4.1. Limitations of the study

The qualitative study is obviously limited by its size as more pregnant women and midwives could have also provided additional useful information. In addition, we did not compare the findings among the three study districts in the Region. Finally, the findings are limited to the study area and therefore cannot be generalized to other settings. However, the depth of the interviews yielded clear issues that are useful for the study area, Ghana and the research community. Thus, we believe that the findings reflect the prevailing situation among the respondents in the study site. This is most likely the first study to be conducted on mhealth intervention in the region. Thus, the findings are useful for the implementation of an mhealth programme and foundation for future research.

5. What this study adds

Respondents were aware of the mhealth intervention in their districts.

Phone knowledge was a determinant to mhealth adoption in the study settings.

Lack of electricity was a barrier to mhealth adoption in the study settings.

6. Implications for policy and practice

  • mhealth intervention has the potential to reduce cost and geographical barriers associated with accessing maternal and child health services in rural settings.

  • Health policy-makers and implementers continually face maternal and child health services problems. The findings of the study show that, a scale-up of mHealth intervention could offer a solution to these problems.

  • The findings of the research show that, mHealth strategies have the potential to improve maternal and child health service utilization but face certain challenges that need urgent attention.

7. Conclusion

The Savanna Signatures mhealth pilot intervention is widely known by pregnant women but some challenges exist that impeded the smooth implementation of the intervention. These findings are of clear public health importance and are relevant to policy-makers in this area of service delivery and use. Policy-makers and program implementers should be cautious of the challenges of scale-up. To achieve this will require adequate support from governments, stakeholders, policy-makers, and program implementers.

Ethic approval and consent to participate

This study was reviewed and approved by the Institutional Review Board of Navrongo Health Research Centre (Ethical Approval ID: NHRCIRB272). Written informed consent was obtained from each respondent prior to participating.

Funding

The study was funded by Global Affairs Canada through Savanna Signatures, an NGO in Northern Ghana. The manuscript represents the views of the authors and not those of Savanna Signatures or Global Affairs, Canada.

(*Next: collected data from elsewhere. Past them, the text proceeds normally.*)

(** What a poll finds in the channel. *)
Lemma value_calm file (o : O) p v p' : reach file o p → calm p → value p = Some (v, p') →
  calm p' ∧ (v = None → asked p' = asked p).
Proof.
  intros Hr Hc. pose proof (preach_inv Hs _ _ _ Hr) as [Hb _ _ _]. pose proof (base_chan_inv Hs p Hb) as Hi.
  unfold poll_value. cbn [pexec]. unfold is_live. rewrite (ca_live _ Hc).
  destruct (exec DoPoll (p_chan p)) as [ [e c]|] eqn:E; [|done]. cbn [mbind option_bind snd].
  pose proof (exec_step _ _ _ _ E) as Hst. pose proof (step_receiving _ _ _ Hi Hst) as Ha.
  cbn in E. destruct (rphase (p_chan p)) eqn:Hph; [done| |done].
  destruct (mp_recv (inner (chan (p_chan p)))) as [x q| |]; [|done|]; simplify_eq;
    cbn [rphase p_chan set_chan with_chan].
  - unfold exec. cbn [rphase p_chan set_chan p_stream]. rewrite (ca_live _ Hc).
    destruct (lock_freeb _); [|done]. cbn. intros [= <- <-]. split; [|done].
    apply (calm_same p); try done. by rewrite (ca_live _ Hc).
  - intros [= <- <-]. split; [by apply (calm_same p)|done].
Qed.

(** The poll takes what is there. *)
Lemma value_complete file (o : O) p p1 : reach file o p → calm p →
  pstep' p PPop p1 ∨ pstep' p PEnd p1 → is_Some (value p).
Proof.
  intros Hr Hc Hst. pose proof (preach_inv Hs _ _ _ Hr) as Hp.
  pose proof (lock_free_true _ (pipe_lock_free p Hp)) as Hlf.
  assert (rphase (p_chan p) = RAwait ∧ mp_recv (inner (chan (p_chan p))) ≠ MpEmpty) as [Hph Hne].
  { destruct Hst as [Hst|Hst]; inversion Hst; subst;
      match goal with H : step _ _ _ |- _ => inversion H; subst end; split; congruence. }
  unfold poll_value. cbn [pexec]. unfold is_live. rewrite (ca_live _ Hc). cbn [exec]. rewrite Hph.
  destruct (mp_recv (inner (chan (p_chan p)))) as [x q| |] eqn:E; [|done|]; cbn; [|done].
  rewrite (ca_live _ Hc).
  assert (lock_freeb (MkSys (MkChan (state (chan (p_chan p))) q) (threads (p_chan p)) (RGot x)
    (called (p_chan p)) (sent (p_chan p)) (taken (p_chan p) ++ [x])) = true) as -> by exact Hlf.
  done.
Qed.

(** A poll keeps the workers calm; what was asked for stays asked for, until it
    is there. *)
Lemma poll_calm file (o : O) p r p' : reach file o p → calm p → poll p = (r, p') →
  calm p' ∧ match r with Ready (Ok (Some _)) => True | _ => asked p = true → asked p' = true end.
Proof.
  intros Hr Hc.
  assert (∀ p1, reach file o p1 → calm p1 → (asked p = true → asked p1 = true) →
    poll_select file_size block_size workers algorithm false p1 = (r, p') →
    calm p' ∧ match r with Ready (Ok (Some _)) => True | _ => asked p = true → asked p' = true end) as Hsel.
  { intros p1 Hr1 Hc1 Ha. rewrite calm_select by done.
    destruct (value p1) as [ [v p2]|] eqn:E; intros [= <- <-]; [|done].
    destruct (value_calm file o p1 v p2 Hr1 Hc1 E) as [Hc2 Hv]. split; [done|].
    destruct v; [done|]. by rewrite Hv. }
  unfold poll_recv. destruct (rphase (p_chan p)) eqn:Hph; [|by apply Hsel|by destruct (ca_phase _ Hc v)].
  rewrite (ca_err _ Hc). destruct (enter_calm file o p Hr Hc Hph) as (p1 & E & Hc1 & _ & Ha1 & _).
  rewrite E. apply Hsel; [|done..]. by apply (exec_reach _ _ CEnter p).
Qed.

(** When no worker has a step left and no block is held, a poll that is pending
    is one that has asked for a value. *)
Lemma poll_pending file (o : O) p p' : reach file o p → calm p → quiescent p → p_held p = [] →
  poll p = (Pending, p') → asked p = false ∧ asked p' = true.
Proof.
  intros Hr Hc Hq Hh.
  assert (∀ p1, reach file o p1 → calm p1 → rphase (p_chan p1) = RAwait → p_held p1 = [] → quiescent p1 →
    poll_select file_size block_size workers algorithm false p1 = (Pending, p') → False) as Hno.
  { intros p1 Hr1 Hc1 Hph1 Hh1 Hq1. rewrite calm_select by done.
    pose proof (preach_inv Hs _ _ _ Hr1) as Hp1.
    destruct (await_progress Hs p1 Hp1 (ca_live _ Hc1) Hph1 Hh1 (quiescent_stuck p1 Hp1 Hq1)) as [p2 Hst].
    destruct (value_complete file o p1 p2 Hr1 Hc1 Hst) as [ [v p3] ->]. done. }
  unfold poll_recv. destruct (rphase (p_chan p)) eqn:Hph; [|intros E; by destruct (Hno p)
    |by destruct (ca_phase _ Hc v)].
  rewrite (ca_err _ Hc). destruct (enter_calm file o p Hr Hc Hph) as (p1 & E & Hc1 & Hph1 & Ha1 & Hh1 & Hq1).
  rewrite E. assert (reach file o p1) as Hr1 by by apply (exec_reach _ _ CEnter p).
  destruct (asked p) eqn:Ha.
  - intros E'. destruct (Hno p1); [done..|congruence|by apply Hq1|done].
  - intros E'. split; [done|]. revert E'. rewrite calm_select by done.
    by destruct (value p1) as [ []|]; intros [= <-].
Qed.

(** ** The interfaces *)

Definition diligent_ok (file : bytes) (o : O) (d : Diligent Q O Wt) : Prop :=
  reach file o (di_pipe d) ∧ calm (di_pipe d).

Lemma turn_spec file (o : O) d p ls : diligent_ok file o d →
  take_turn file_size block_size workers algorithm d = (p, ls) →
  worked file o (di_pipe d) p
  ∧ match di_turns d with
    | [] => ls = [] ∧ quiescent p
    | l :: _ => (length ls < length (di_turns d))%nat
    end.
Proof.
  intros [Hr Hc]. unfold take_turn. destruct (di_turns d) as [|l ls']; intros [= <- <-].
  - destruct (all_spec file o _ Hr Hc) as [Hw Hq]. by split_and!.
  - destruct (each_spec file o l _ Hr Hc) as [Hw _]. split; [done|]. cbn. lia.
Qed.

#[local] Instance diligent_pipeline : Hasher (Diligent Q O Wt) :=
  diligent_hasher file_size block_size workers algorithm.

Lemma diligent_poll file (o : O) d r d' : diligent_ok file o d → h_poll d = (r, d') →
  ∃ p, take_turn file_size block_size workers algorithm d = (p, di_turns d')
    ∧ poll p = (r, di_pipe d') ∧ worked file o (di_pipe d) p
    ∧ polled (file_size:=file_size) (block_size:=block_size) (workers:=workers) (algorithm:=algorithm)
        file o p r (di_pipe d') ∧ diligent_ok file o d'.
Proof.
  intros Hok E. cbn in E. destruct (take_turn _ _ _ _ d) as [p ls] eqn:Et.
  destruct (turn_spec file o d p ls Hok Et) as [Hw _].
  destruct (poll p) as [r0 p'] eqn:Ep. injection E as <- <-. cbn. exists p. split; [done|].
  split; [done|]. split; [done|].
  pose proof (poll_recv_polled Hs file o false p r0 p' (wk_reach _ _ _ _ Hw) Ep) as Hpo.
  split; [done|]. split; [apply Hpo|].
  by apply (poll_calm file o p r0 p' (wk_reach _ _ _ _ Hw) (wk_calm _ _ _ _ Hw)).
Qed.

Lemma cancel_calm p : calm p → calm (default p (px CCancel p)) ∧ asked (default p (px CCancel p)) = asked p.
Proof.
  intros Hc. cbn [pexec exec]. destruct (is_live p); [|done].
  destruct (rphase (p_chan p)); [done| |done]. split; [|done]. by apply (calm_same p).
Qed.

Lemma release_calm l p : calm p → calm (release l p) ∧ asked (release l p) = asked p.
Proof.
  intros Hc. unfold release. destruct (list_find _ _) as [ [n x]|]; [|done].
  destruct (drop_loan _ _) as [ [l' o']|]; [|done]. split; [|done]. apply (calm_same p); try done. apply Hc.
Qed.

#[global] Instance diligent_laws file (o : O) :
  HasherLaws (Diligent Q O Wt) file_size block_size algorithm (diligent_ok file o).
Proof.
  apply (pipe_laws Hs _ di_pipe _ file o); [by intros d []|done| | |].
  - intros d r d' Hok E. destruct (diligent_poll file o d r d' Hok E) as (p & _ & _ & Hw & Hp & Hok').
    split; [done|]. exists p. split; [done|]. destruct Hw as [_ _ _ W4 W5 _ W7]. by rewrite W7.
  - intros d [Hr Hc]. split; [|done]. split; [by apply (cancel_reach file o)|by apply cancel_calm].
  - intros l d [Hr Hc]. split; [|done]. split; [by apply (release_spec Hs file o)|by apply release_calm].
Qed.

#[global] Instance diligent_sure file (o : O) : SureHasher (Diligent Q O Wt) (diligent_ok file o).
Proof.
  split.
  - intros d [_ Hc]. cbn. unfold set_ok. by rewrite bool_decide_true by apply Hc.
  - intros d r d' Hok E. destruct (diligent_poll file o d r d' Hok E) as (p & _ & _ & Hw & (_ & Hp & _) & _).
    cbn. rewrite Hp. apply Hw.
Qed.

(** The turns that are given, and at most two waits for each item: before it is
    asked for and after. *)
Definition diligent_stalls (d : Diligent Q O Wt) : nat :=
  (length (di_turns d) + 2 * (N.to_nat nb - length (p_recvd (di_pipe d)))
   + if asked (di_pipe d) then 0 else 1)%nat.

Lemma diligent_poll_stalls file (o : O) d r d' : diligent_ok file o d → h_poll d = (r, d') →
  (diligent_stalls d' ≤ diligent_stalls d)%nat
  ∧ (r = Pending → p_held (di_pipe d) = [] → (diligent_stalls d' < diligent_stalls d)%nat).
Proof.
  intros Hok E. destruct (diligent_poll file o d r d' Hok E) as (p & Et & Ep & Hw & (_ & _ & _ & Hp) & _).
  destruct (turn_spec file o d p _ Hok Et) as [_ Ht].
  destruct (poll_calm file o p r _ (wk_reach _ _ _ _ Hw) (wk_calm _ _ _ _ Hw) Ep) as [_ Ha].
  pose proof (poll_pending file o p (di_pipe d') (wk_reach _ _ _ _ Hw) (wk_calm _ _ _ _ Hw)) as Hpe.
  destruct Hw as [W1 W2 W3 W4 W5 W6 W7]. rewrite W3 in Ha, Hpe. rewrite W5 in Hpe. rewrite W4 in Hp.
  assert (length (di_turns d') ≤ length (di_turns d)
    ∧ (di_turns d ≠ [] → length (di_turns d') < length (di_turns d)))%nat as [L1 L2]
    by (destruct (di_turns d); [destruct Ht as [-> _]; done|split; [lia|done] ]).
  unfold diligent_stalls. destruct r as [ [ [v|]|e]|].
  - pose proof (h_poll_item (h_ok:=diligent_ok file o) d v d' Hok E) as (_ & _ & Hlt & _).
    unfold lenN in Hlt. cbn in Hlt. rewrite Hp, length_app. cbn. split; [|done].
    destruct (asked (di_pipe d')), (asked (di_pipe d)); lia.
  - destruct Hp as [-> _]. split; [|done].
    destruct (asked (di_pipe d)); [rewrite Ha by done|destruct (asked (di_pipe d'))]; lia.
  - destruct Hp as [-> _]. split; [|done].
    destruct (asked (di_pipe d)); [rewrite Ha by done|destruct (asked (di_pipe d'))]; lia.
  - rewrite Hp. split.
    + destruct (asked (di_pipe d)); [rewrite Ha by done|destruct (asked (di_pipe d'))]; lia.
    + intros _ Hh. destruct (di_turns d) as [|l ls] eqn:El.
      * destruct Ht as [-> Hq]. destruct (Hpe Hq Hh Ep) as [-> ->]. cbn. lia.
      * specialize (L2 ltac:(done)).
        destruct (asked (di_pipe d)); [rewrite Ha by done|destruct (asked (di_pipe d'))]; lia.
Qed.

#[global] Instance diligent_fair file (o : O) : FairHasher (Diligent Q O Wt) (diligent_ok file o).
Proof.
  refine {| h_stalls := diligent_stalls |}.
  - intros d d' Hok E Hl. apply (diligent_poll_stalls file o d _ d' Hok E); [done|].
    cbn in Hl. by apply fmap_nil_inv in Hl.
  - intros d r d' Hok E. by apply (diligent_poll_stalls file o d r d').
  - intros d [Hr Hc]. unfold diligent_stalls.
    change (h_cancel d) with (MkDiligent (default (di_pipe d) (px CCancel (di_pipe d))) (di_turns d)).
    cbn [di_pipe di_turns]. destruct (cancel_calm _ Hc) as [_ ->].
    enough (p_recvd (default (di_pipe d) (px CCancel (di_pipe d))) = p_recvd (di_pipe d)) as -> by lia.
    cbn [pexec]. destruct (is_live _); [|done]. by destruct (exec _ _) as [ []|].
  - intros l d [Hr Hc]. unfold diligent_stalls. cbn. destruct (release_calm l _ Hc) as [_ ->].
    by destruct (release_spec Hs file o l _ Hr) as (_ & -> & _).
Defined.

(** The file has changed. *)
#[global] Instance diligent_rereads file (o : O) :
  Rereads (Diligent Q O Wt) file_size (diligent_ok file o).
Proof.
  refine {| h_reread f d := MkDiligent (default (di_pipe d) (px (CEnv f) (di_pipe d))) (di_turns d) |};
    cbn; try done.
  - intros f d [Hr Hc] Hf. split; [by apply (exec_reach _ _ (CEnv f) (di_pipe d))|].
    destruct Hc. by split.
  - intros f d g [->|Hin]%elem_of_cons; [by right|by left].
Defined.
End diligent.

(** ** All blocks are delivered *)

Section delivers.
Context {Q O Wt : Type} `{!Mpsc Val Q, !MpscLaws Val Q, !Oneshot bytes O, !OneshotLaws bytes O}.
Context `{!Watch (option WorkerError) Wt, !WatchLaws (option WorkerError) Wt} {Hsh : Hashing}.
Context {file_size block_size workers : N} {algorithm : HashAlgorithm}.
#[local] Abbreviation nb := (num_blocks file_size block_size).

(** C21. The hashing of a file comes to its end: with any number of workers that
    get their turn, whatever turns they are given first, the stream is pending
    only so often; a consumer that drops each block it has read gets every block,
    once, in order, with its digest, then the end, and the data together are the
    file. *)
Theorem hash_stream_delivers file (o : O) turns n :
  sane file_size block_size workers → lenN file = file_size →
  (length turns + 3 * N.to_nat nb + 1 < n)%nat →
  ∃ d, drain (Hh := diligent_hasher (Q:=Q) (Wt:=Wt) file_size block_size workers algorithm) n
      (MkDiligent (hash_file block_size workers file o) turns) = Some d
    ∧ content <$> p_recvd (di_pipe d)
      = expected (file_size:=file_size) (block_size:=block_size) (algorithm:=algorithm) file
        <$> seqN (N.to_nat nb)
    ∧ concat (snd <$> (content <$> p_recvd (di_pipe d))) = file.
Proof.
  intros Hs Hf Hn. pose (Hh := diligent_hasher (Q:=Q) (O:=O) (Wt:=Wt) file_size block_size workers algorithm).
  destruct (drain_ends (Hh:=Hh) (Hlaws := diligent_laws Hs file o) (FairHasher0 := diligent_fair Hs file o)
    (SureHasher0 := diligent_sure Hs file o) n (MkDiligent (hash_file block_size workers file o) turns))
    as (d & E & [Hr _] & Hl & Hc).
  - split; [by apply preach_init|by apply calm_hash_file].
  - done.
  - cbn [h_stalls diligent_fair h_recvd Hh]. unfold diligent_stalls. cbn [di_turns di_pipe p_recvd hash_file].
    destruct (asked _); cbn; lia.
  - exists d. split; [exact E|]. cbn in Hl, Hc.
    rewrite (recvd_expected file o _ Hs Hr Hc).
    replace (length (p_recvd (di_pipe d))) with (N.to_nat nb) by (unfold lenN in Hl; lia).
    split; [done|]. rewrite <-list_fmap_compose. by apply (concat_all_blocks Hs).
Qed.
End delivers.

(** Two workers, the file of 23 bytes of HashFile.v; worker 1 goes first. *)
#[local] Existing Instance toy_hashing.

Lemma hash_stream_delivers_witness :
  ∃ d : Diligent (MpQueue Val) (OsStore bytes) (option WorkerError * bool),
    drain (Hh := diligent_hasher 23 10 2 CRC32) 14
      (MkDiligent (hash_file 10 2 sample_file (MkOsStore 0 ∅)) [[1; 1]; []]) = Some d
    ∧ concat (snd <$> (content <$> p_recvd (di_pipe d))) = sample_file.
Proof.
  destruct (hash_stream_delivers (Q:=MpQueue Val) (Wt:=option WorkerError * bool) (algorithm:=CRC32)
    sample_file (MkOsStore 0 ∅) [[1; 1]; []] 14 sample_sane) as (d & H1 & _ & H2).
  - reflexivity.
  - vm_compute. lia.
  - exists d. split; [exact H1|exact H2].
Defined.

Declaration of competing interest

The authors declare that they have no known competing financial interests or personal relationships that could have appeared to influence the work reported in this paper.

Acknowledgement

The authors are grateful to Savanna Signatures (NGO in the Northern Region of Ghana) in collaboration with Global Affairs for funding the data collection of this study. We are equally grateful to all heads of households who gave the researchers the permission to interview respondents and the individual respondents for their consent for this study. We would like to also thank all stakeholders in our study districts who contributed to the success of this research. Finally, we would like to thank Mr. Basadi of the Regional Health Directorate, Upper West Region, for the administrative support offered us during our community entry process.